| Task directions |
Wherever a line in the data below holds "running", copy that line.

[Collected data entries]

(* ===== verification/PagingInv.v ===== *)
(** The paging invariant of a process and the contents of its pages.

    [paging_ok] relates the records of [p->ram] and [p->swap] to the page table,
    the owner map and the swap file; [page_byte] is what the process would read
    at an address if no page were ever swapped out.  The lemmas cover the record
    arrays, the access functions of Paging.v, and the transitions [pstep] that
    leave everything outside a set of virtual pages alone. *)

From S2P Require Import Prelude Riscv Memory State Kalloc PageTable Paging.

(** ** Searching the record arrays *)

Lemma find_page_spec t i l : 0 <= i →
  (find_page t i l = -1 ∧ ∀ n d, l !! n = Some d → t d = false) ∨
  (∃ n d, find_page t i l = i + Z.of_nat n ∧ l !! n = Some d ∧ t d = true ∧
     ∀ m d', (m < n)%nat → l !! m = Some d' → t d' = false).
Proof.
  revert i. induction l as [|d l IH]; intros i Hi; simpl.
  { left. split; [done|]. intros n d. by rewrite lookup_nil. }
  destruct (t d) eqn:Et.
  - right. exists 0%nat, d. split_and!; [lia|done|done|]. intros. lia.
  - destruct (IH (i + 1)) as [[-> H]|(n & d' & -> & Hn & Ht & Hb)]; [lia| |].
    + left. split; [done|]. intros [|n] d'; simpl; [by intros [= <-]|by apply H].
    + right. exists (S n), d'. split_and!; [lia|done|done|].
      intros [|m] d2 Hm; simpl; [by intros [= <-]|apply Hb; lia].
Qed.

(** The search for a record by address, when at most one has it. *)
Lemma find_page_unique t l n d :
  l !! n = Some d → t d = true →
  (∀ n' d', l !! n' = Some d' → t d' = true → n' = n) →
  find_page t 0 l = Z.of_nat n.
Proof.
  intros Hn Ht Hu. destruct (find_page_spec t 0 l) as [[_ H]|(n' & d' & -> & Hn' & Ht' & _)]; [lia| |].
  - by rewrite (H _ _ Hn) in Ht.
  - rewrite (Hu _ _ Hn' Ht'). lia.
Qed.

Lemma find_page_absent t i l :
  0 <= i → (∀ n d, l !! n = Some d → t d = false) → find_page t i l = -1.
Proof.
  intros Hi H. destruct (find_page_spec t i l Hi) as [[-> _]|(n & d & _ & Hn & Ht & _)]; [done|].
  by rewrite (H _ _ Hn) in Ht.
Qed.

Section Inv.
Context {F : Type} {KI : KImage} {KOK : KImageOk KI} {SW : SwapStore F} {SWOK : SwapStoreOk F}.
Implicit Types (s : kst F) (p : proc).

(** ** The running process *)

Definition proc_at s (i : nat) p : Prop := cur s = Some i ∧ procs s !! i = Some p.

Lemma wp_myproc s i p (Q : proc → kst F → Prop) : proc_at s i p → Q p s → wp myproc s Q.
Proof. intros [H1 H2] HQ. unfold wp, myproc. by rewrite H1, H2. Qed.

Lemma proc_at_same s s' i p : same_but_mem s s' → proc_at s i p → proc_at s' i p.
Proof. intros (H1 & H2 & _)%same_but_mem_fields [H3 H4]. split; congruence. Qed.

(** What a step of process [i] leaves alone in the kernel state proper. *)
Record outside (i : nat) s s' : Prop := {
  out_cur : cur s' = cur s;
  out_pid : nextpid s' = nextpid s;
  out_init : initproc s' = initproc s;
  out_stval : stval s' = stval s;
  out_procs : ∀ j, j ≠ i → procs s' !! j = procs s !! j
}.

#[global] Instance outside_preorder i : PreOrder (outside i).
Proof.
  split; [by intros s|]. intros s1 s2 s3 [???? H12] [???? H23]. split; [congruence..|].
  intros j Hj. by rewrite H23, H12.
Qed.

Lemma outside_same i s s' : same_but_mem s s' → outside i s s'.
Proof.
  intros (H1 & H2 & H3 & H4 & H5 & _)%same_but_mem_fields. split; try done.
  intros j _. by rewrite H1.
Qed.

(** An assignment to fields of the running process. *)
Lemma wp_upd_myproc s i p f (Q : unit → kst F → Prop) :
  proc_at s i p →
  (∀ s', mem s' = mem s → freelist s' = freelist s → fs s' = fs s → out s' = out s →
     proc_at s' i (f p) → outside i s s' → Q tt s') →
  wp (upd_myproc f) s Q.
Proof.
  intros [H1 H2] HQ. unfold wp, upd_myproc. rewrite H1, H2. apply HQ; try done.
  - split; [done|]. simpl. apply list_lookup_insert_eq. by eapply lookup_lt_Some.
  - split; try done. intros j Hj. simpl. by apply list_lookup_insert_ne.
Qed.

Lemma wp_ram_get s i p k d (Q : page_data → kst F → Prop) :
  proc_at s i p → p_ram p !! k = Some d → Q d s → wp (ram_get (Z.of_nat k)) s Q.
Proof.
  intros Hp Hd HQ. unfold ram_get. apply wp_bind. eapply wp_myproc; [done|].
  rewrite (proj2 (Z.ltb_ge _ _)), Nat2Z.id, lookup_app_l by (lia || by eapply lookup_lt_Some).
  rewrite Hd. by apply wp_ret.
Qed.

Lemma put_ram_eq p k f d :
  length (p_ram p) = 16%nat → p_ram p !! k = Some d →
  put_ram (Z.of_nat k) f p = set_p_ram (<[k := f d]> (p_ram p)) p.
Proof.
  intros Hlen Hd. unfold put_ram. rewrite Nat2Z.id. change (Z.to_nat MAX_PSYC_PAGES) with 16%nat.
  assert (Hk : (k < length (p_ram p))%nat) by (by eapply lookup_lt_Some).
  assert (Halt : alter f k (p_ram p) = <[k := f d]> (p_ram p)).
  { apply list_eq. intros j. destruct (decide (j = k)) as [->|].
    - rewrite list_lookup_alter_eq, Hd, list_lookup_insert_eq by done. done.
    - by rewrite list_lookup_alter_ne, list_lookup_insert_ne by done. }
  rewrite alter_app_l, Halt by done.
  rewrite take_app_length', drop_app_length' by (by rewrite length_insert). by destruct p.
Qed.

Lemma wp_ram_upd s i p k f d (Q : unit → kst F → Prop) :
  proc_at s i p → length (p_ram p) = 16%nat → p_ram p !! k = Some d →
  (∀ s', mem s' = mem s → freelist s' = freelist s → fs s' = fs s → out s' = out s →
     proc_at s' i (set_p_ram (<[k := f d]> (p_ram p)) p) → outside i s s' → Q tt s') →
  wp (ram_upd (Z.of_nat k) f) s Q.
Proof.
  intros Hp Hlen Hd HQ. unfold ram_upd. apply wp_bind. eapply wp_ram_get; [done|done|].
  eapply wp_upd_myproc; [done|]. intros s' ???? Hp' Hout.
  rewrite (put_ram_eq _ _ _ d) in Hp' by done. by apply HQ.
Qed.

Lemma wp_swap_upd s i p k f d (Q : unit → kst F → Prop) :
  proc_at s i p → p_swap p !! k = Some d →
  (∀ s', mem s' = mem s → freelist s' = freelist s → fs s' = fs s → out s' = out s →
     proc_at s' i (set_p_swap (<[k := f d]> (p_swap p)) p) → outside i s s' → Q tt s') →
  wp (swap_upd (Z.of_nat k) f) s Q.
Proof.
  intros Hp Hd HQ. unfold swap_upd, swap_get. apply wp_bind, wp_bind. eapply wp_myproc; [done|].
  rewrite (proj2 (Z.ltb_ge _ _)), Nat2Z.id, Hd by lia. apply wp_ret.
  eapply wp_upd_myproc; [done|]. intros s' ???? Hp' Hout. apply HQ; try done.
  replace (<[k := f d]> (p_swap p)) with (alter f k (p_swap p)); [done|].
  apply list_eq. intros j. destruct (decide (j = k)) as [->|].
  - rewrite list_lookup_alter_eq, Hd, list_lookup_insert_eq by (by eapply lookup_lt_Some). done.
  - by rewrite list_lookup_alter_ne, list_lookup_insert_ne by done.
Qed.

(** ** The invariant *)

Definition free_pd (d : page_data) : Prop := pd_used d = 0 ∧ pd_va d = -1.

(** Addresses a record can hold: page aligned and within [int]. *)
Definition va_ok (va : Z) : Prop := 0 <= va < 2 ^ 31 ∧ va mod PGSIZE = 0.

(** A record of [p->ram]: the page is mapped, and owned by this address. *)
Record ram_ok (m : memory) (G : gmap Z usage) (root : Z) (d : page_data) : Prop := {
  ram_used : pd_used d = 1;
  ram_va : va_ok (pd_va d);
  ram_V : Z.testbit (pte_of m root (pd_va d)) 0 = true;
  ram_PG : Z.testbit (pte_of m root (pd_va d)) 9 = false;
  ram_own : G !! PTE2PA (pte_of m root (pd_va d)) = Some (UData root (pd_va d))
}.

(** Record [k] of [p->swap]: the entry is invalid and marked [PTE_PG], and the
    file reaches to the end of page [k]. *)
Record swap_ok (m : memory) (root size : Z) (k : nat) (d : page_data) : Prop := {
  swap_used : pd_used d = 1;
  swap_va : va_ok (pd_va d);
  swap_V : Z.testbit (pte_of m root (pd_va d)) 0 = false;
  swap_PG : Z.testbit (pte_of m root (pd_va d)) 9 = true;
  swap_size : (Z.of_nat k + 1) * PGSIZE <= size
}.

Definition in_ram_at p (k : nat) (va : Z) : Prop :=
  ∃ d, p_ram p !! k = Some d ∧ pd_used d = 1 ∧ pd_va d = va.
Definition in_swap_at p (k : nat) (va : Z) : Prop :=
  ∃ d, p_swap p !! k = Some d ∧ pd_used d = 1 ∧ pd_va d = va.

Record paging_ok s (G : gmap Z usage) (l : list Z) (i : nat) p (f : nat) : Prop := {
  pg_vm : vm_wf s G l;
  pg_proc : proc_at s i p;
  pg_root : is_root G (p_pagetable p);
  pg_file : p_swapFile p = Some f;
  pg_valid : sw_valid (fs s) f;
  pg_lram : length (p_ram p) = 16%nat;
  pg_lswap : length (p_swap p) = 16%nat;
  pg_ram : ∀ k d, p_ram p !! k = Some d → free_pd d ∨ ram_ok (mem s) G (p_pagetable p) d;
  pg_swap : ∀ k d, p_swap p !! k = Some d →
    free_pd d ∨ swap_ok (mem s) (p_pagetable p) (sw_size (fs s) f) k d;
  pg_ram_inj : ∀ k k' va, in_ram_at p k va → in_ram_at p k' va → k = k';
  pg_swap_inj : ∀ k k' va, in_swap_at p k va → in_swap_at p k' va → k = k'
}.

(** The byte at offset [j] of the page at [va], wherever the page is. *)
Definition page_byte s p (f : nat) (va j : Z) : option Z :=
  if 0 <=? find_page (λ d, pd_va d =? va) 0 (p_ram p)
  then Some (mget (mem s) (PTE2PA (pte_of (mem s) (p_pagetable p) va) + j))
  else
    let k := find_page (λ d, pd_va d =? va) 0 (p_swap p) in
    if 0 <=? k then Some (sw_byte (fs s) f (k * PGSIZE + j)) else None.

Lemma va_ok_page va va' : va_ok va → va_ok va' → va / PGSIZE = va' / PGSIZE → va = va'.
Proof. intros [_ H] [_ H']. unfold PGSIZE in *. Z.div_mod_to_equations. lia. Qed.

Lemma in_swap_same p p' k va : p_swap p' = p_swap p → in_swap_at p' k va ↔ in_swap_at p k va.
Proof. intros H. unfold in_swap_at. by rewrite H. Qed.

Lemma in_ram_same p p' k va : p_ram p' = p_ram p → in_ram_at p' k va ↔ in_ram_at p k va.
Proof. intros H. unfold in_ram_at. by rewrite H. Qed.

(** ** Where a page is *)

Section Located.
Context s G l i p f (Hok : paging_ok s G l i p f).

Lemma ram_at_ok k va : in_ram_at p k va →
  ∃ d, p_ram p !! k = Some d ∧ pd_va d = va ∧ ram_ok (mem s) G (p_pagetable p) d.
Proof.
  intros (d & Hd & Hu & Hv). exists d. split_and!; [done..|].
  destruct (pg_ram _ _ _ _ _ _ Hok k d Hd) as [[Hf _]|]; [congruence|done].
Qed.

Lemma swap_at_ok k va : in_swap_at p k va →
  ∃ d, p_swap p !! k = Some d ∧ pd_va d = va ∧
       swap_ok (mem s) (p_pagetable p) (sw_size (fs s) f) k d.
Proof.
  intros (d & Hd & Hu & Hv). exists d. split_and!; [done..|].
  destruct (pg_swap _ _ _ _ _ _ Hok k d Hd) as [[Hf _]|]; [congruence|done].
Qed.

Lemma ram_rec_at k d va : p_ram p !! k = Some d → pd_va d = va → 0 <= va → in_ram_at p k va.
Proof.
  intros Hd Hv Hpos. destruct (pg_ram _ _ _ _ _ _ Hok k d Hd) as [[_ Hf]|[? _ _ _ _]]; [lia|].
  by exists d.
Qed.

Lemma swap_rec_at k d va : p_swap p !! k = Some d → pd_va d = va → 0 <= va → in_swap_at p k va.
Proof.
  intros Hd Hv Hpos. destruct (pg_swap _ _ _ _ _ _ Hok k d Hd) as [[_ Hf]|[? _ _ _ _]]; [lia|].
  by exists d.
Qed.

Lemma ram_not_swap k k' va : in_ram_at p k va → in_swap_at p k' va → False.
Proof.
  intros (d & _ & Hv & [_ _ H1 _ _])%ram_at_ok (d' & _ & Hv' & [_ _ H2 _ _])%swap_at_ok. congruence.
Qed.

Lemma find_ram k va : in_ram_at p k va →
  find_page (λ d, pd_va d =? va) 0 (p_ram p) = Z.of_nat k.
Proof.
  intros H. destruct (ram_at_ok _ _ H) as (d & Hd & Hv & [_ [Hr _] _ _ _]).
  eapply find_page_unique; [done|by apply Z.eqb_eq|].
  intros n' d' Hd' ?%Z.eqb_eq. eapply pg_ram_inj; [done| |done].
  eapply ram_rec_at; [done|done|lia].
Qed.

Lemma find_swap k va : in_swap_at p k va →
  find_page (λ d, pd_va d =? va) 0 (p_swap p) = Z.of_nat k.
Proof.
  intros H. destruct (swap_at_ok _ _ H) as (d & Hd & Hv & [_ [Hr _] _ _ _]).
  eapply find_page_unique; [done|by apply Z.eqb_eq|].
  intros n' d' Hd' ?%Z.eqb_eq. eapply pg_swap_inj; [done| |done].
  eapply swap_rec_at; [done|done|lia].
Qed.

Lemma find_no_ram va : 0 <= va → (∀ k, ¬ in_ram_at p k va) →
  find_page (λ d, pd_va d =? va) 0 (p_ram p) = -1.
Proof.
  intros Hva Hn. apply find_page_absent; [done|]. intros n d Hd. apply Z.eqb_neq. intros Hv.
  eapply Hn, ram_rec_at; done.
Qed.

Lemma find_no_swap va : 0 <= va → (∀ k, ¬ in_swap_at p k va) →
  find_page (λ d, pd_va d =? va) 0 (p_swap p) = -1.
Proof.
  intros Hva Hn. apply find_page_absent; [done|]. intros n d Hd. apply Z.eqb_neq. intros Hv.
  eapply Hn, swap_rec_at; done.
Qed.

Lemma page_byte_ram k va j : in_ram_at p k va →
  page_byte s p f va j = Some (mget (mem s) (PTE2PA (pte_of (mem s) (p_pagetable p) va) + j)).
Proof.
  intros H. unfold page_byte. rewrite (find_ram _ _ H), (proj2 (Z.leb_le _ _)) by lia. done.
Qed.

Lemma page_byte_swap k va j : in_swap_at p k va →
  page_byte s p f va j = Some (sw_byte (fs s) f (Z.of_nat k * PGSIZE + j)).
Proof.
  intros H. destruct (swap_at_ok _ _ H) as (d & Hd & Hv & [_ [Hr _] _ _ _]). unfold page_byte.
  rewrite find_no_ram; [|lia|intros k' H'; by eapply ram_not_swap].
  rewrite (find_swap _ _ H), (proj2 (Z.leb_le _ (Z.of_nat k))) by lia. done.
Qed.

Lemma page_byte_none va j :
  0 <= va → (∀ k, ¬ in_ram_at p k va) → (∀ k, ¬ in_swap_at p k va) →
  page_byte s p f va j = None.
Proof.
  intros Hva H1 H2. unfold page_byte. by rewrite find_no_ram, find_no_swap.
Qed.

Lemma locate va : 0 <= va →
  (∃ k, in_ram_at p k va) ∨ (∃ k, in_swap_at p k va) ∨
  ((∀ k, ¬ in_ram_at p k va) ∧ (∀ k, ¬ in_swap_at p k va)).
Proof.
  intros Hva.
  destruct (find_page_spec (λ d, pd_va d =? va) 0 (p_ram p)) as [[_ H]|(n & d & _ & Hn & ?%Z.eqb_eq & _)];
    [lia| |left; exists n; by eapply ram_rec_at].
  destruct (find_page_spec (λ d, pd_va d =? va) 0 (p_swap p)) as [[_ H']|(n & d & _ & Hn & ?%Z.eqb_eq & _)];
    [lia| |right; left; exists n; by eapply swap_rec_at].
  right; right. split; intros k (d & Hd & _ & Hv).
  - apply H in Hd. apply Z.eqb_neq in Hd. done.
  - apply H' in Hd. apply Z.eqb_neq in Hd. done.
Qed.

(** Different records are about different virtual pages. *)
Lemma ram_apart r k va va' :
  in_ram_at p r va → k ≠ r → in_ram_at p k va' → va' / PGSIZE ≠ va / PGSIZE.
Proof.
  intros H1 Hne H2 Heq. destruct (ram_at_ok _ _ H1) as (d1 & _ & <- & [_ Hv1 _ _ _]).
  destruct (ram_at_ok _ _ H2) as (d2 & _ & <- & [_ Hv2 _ _ _]).
  apply va_ok_page in Heq; [|done..]. rewrite Heq in H2. apply Hne. by eapply pg_ram_inj.
Qed.

Lemma swap_apart r k va va' :
  in_swap_at p r va → k ≠ r → in_swap_at p k va' → va' / PGSIZE ≠ va / PGSIZE.
Proof.
  intros H1 Hne H2 Heq. destruct (swap_at_ok _ _ H1) as (d1 & _ & <- & [_ Hv1 _ _ _]).
  destruct (swap_at_ok _ _ H2) as (d2 & _ & <- & [_ Hv2 _ _ _]).
  apply va_ok_page in Heq; [|done..]. rewrite Heq in H2. apply Hne. by eapply pg_swap_inj.
Qed.

Lemma ram_swap_apart r k va va' :
  in_ram_at p r va → in_swap_at p k va' → va' / PGSIZE ≠ va / PGSIZE.
Proof.
  intros H1 H2 Heq. destruct (ram_at_ok _ _ H1) as (d1 & _ & <- & [_ Hv1 _ _ _]).
  destruct (swap_at_ok _ _ H2) as (d2 & _ & <- & [_ Hv2 _ _ _]).
  apply va_ok_page in Heq; [|done..]. rewrite Heq in H2. by eapply ram_not_swap.
Qed.

(** There is no record 16. *)
Lemma no_ram_16 va : ¬ in_ram_at p 16 va.
Proof. intros (d & Hd%lookup_lt_Some & _). rewrite (pg_lram _ _ _ _ _ _ Hok) in Hd. lia. Qed.

Lemma no_swap_16 va : ¬ in_swap_at p 16 va.
Proof. intros (d & Hd%lookup_lt_Some & _). rewrite (pg_lswap _ _ _ _ _ _ Hok) in Hd. lia. Qed.

(** The free slot the search for a new place in the file finds does not leave a
    hole in the file. *)
Lemma first_free_size k d :
  p_swap p !! k = Some d →
  (∀ m d', (m < k)%nat → p_swap p !! m = Some d' → (pd_used d' =? 0) = false) →
  0 <= sw_size (fs s) f → Z.of_nat k * PGSIZE <= sw_size (fs s) f.
Proof.
  intros Hd Hb Hsz. destruct k as [|k]; [lia|].
  destruct (lookup_lt_is_Some_2 (p_swap p) k) as [d' Hd'].
  { apply lookup_lt_Some in Hd. lia. }
  destruct (pg_swap _ _ _ _ _ _ Hok k d' Hd') as [[Hu _]|[_ _ _ _ Hs]].
  - apply Hb in Hd'; [|lia]. by rewrite Hu in Hd'.
  - unfold PGSIZE in *. lia.
Qed.

End Located.

End Inv.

| Answer box |
(** ** The running process *)
(** An assignment to fields of the running process. *)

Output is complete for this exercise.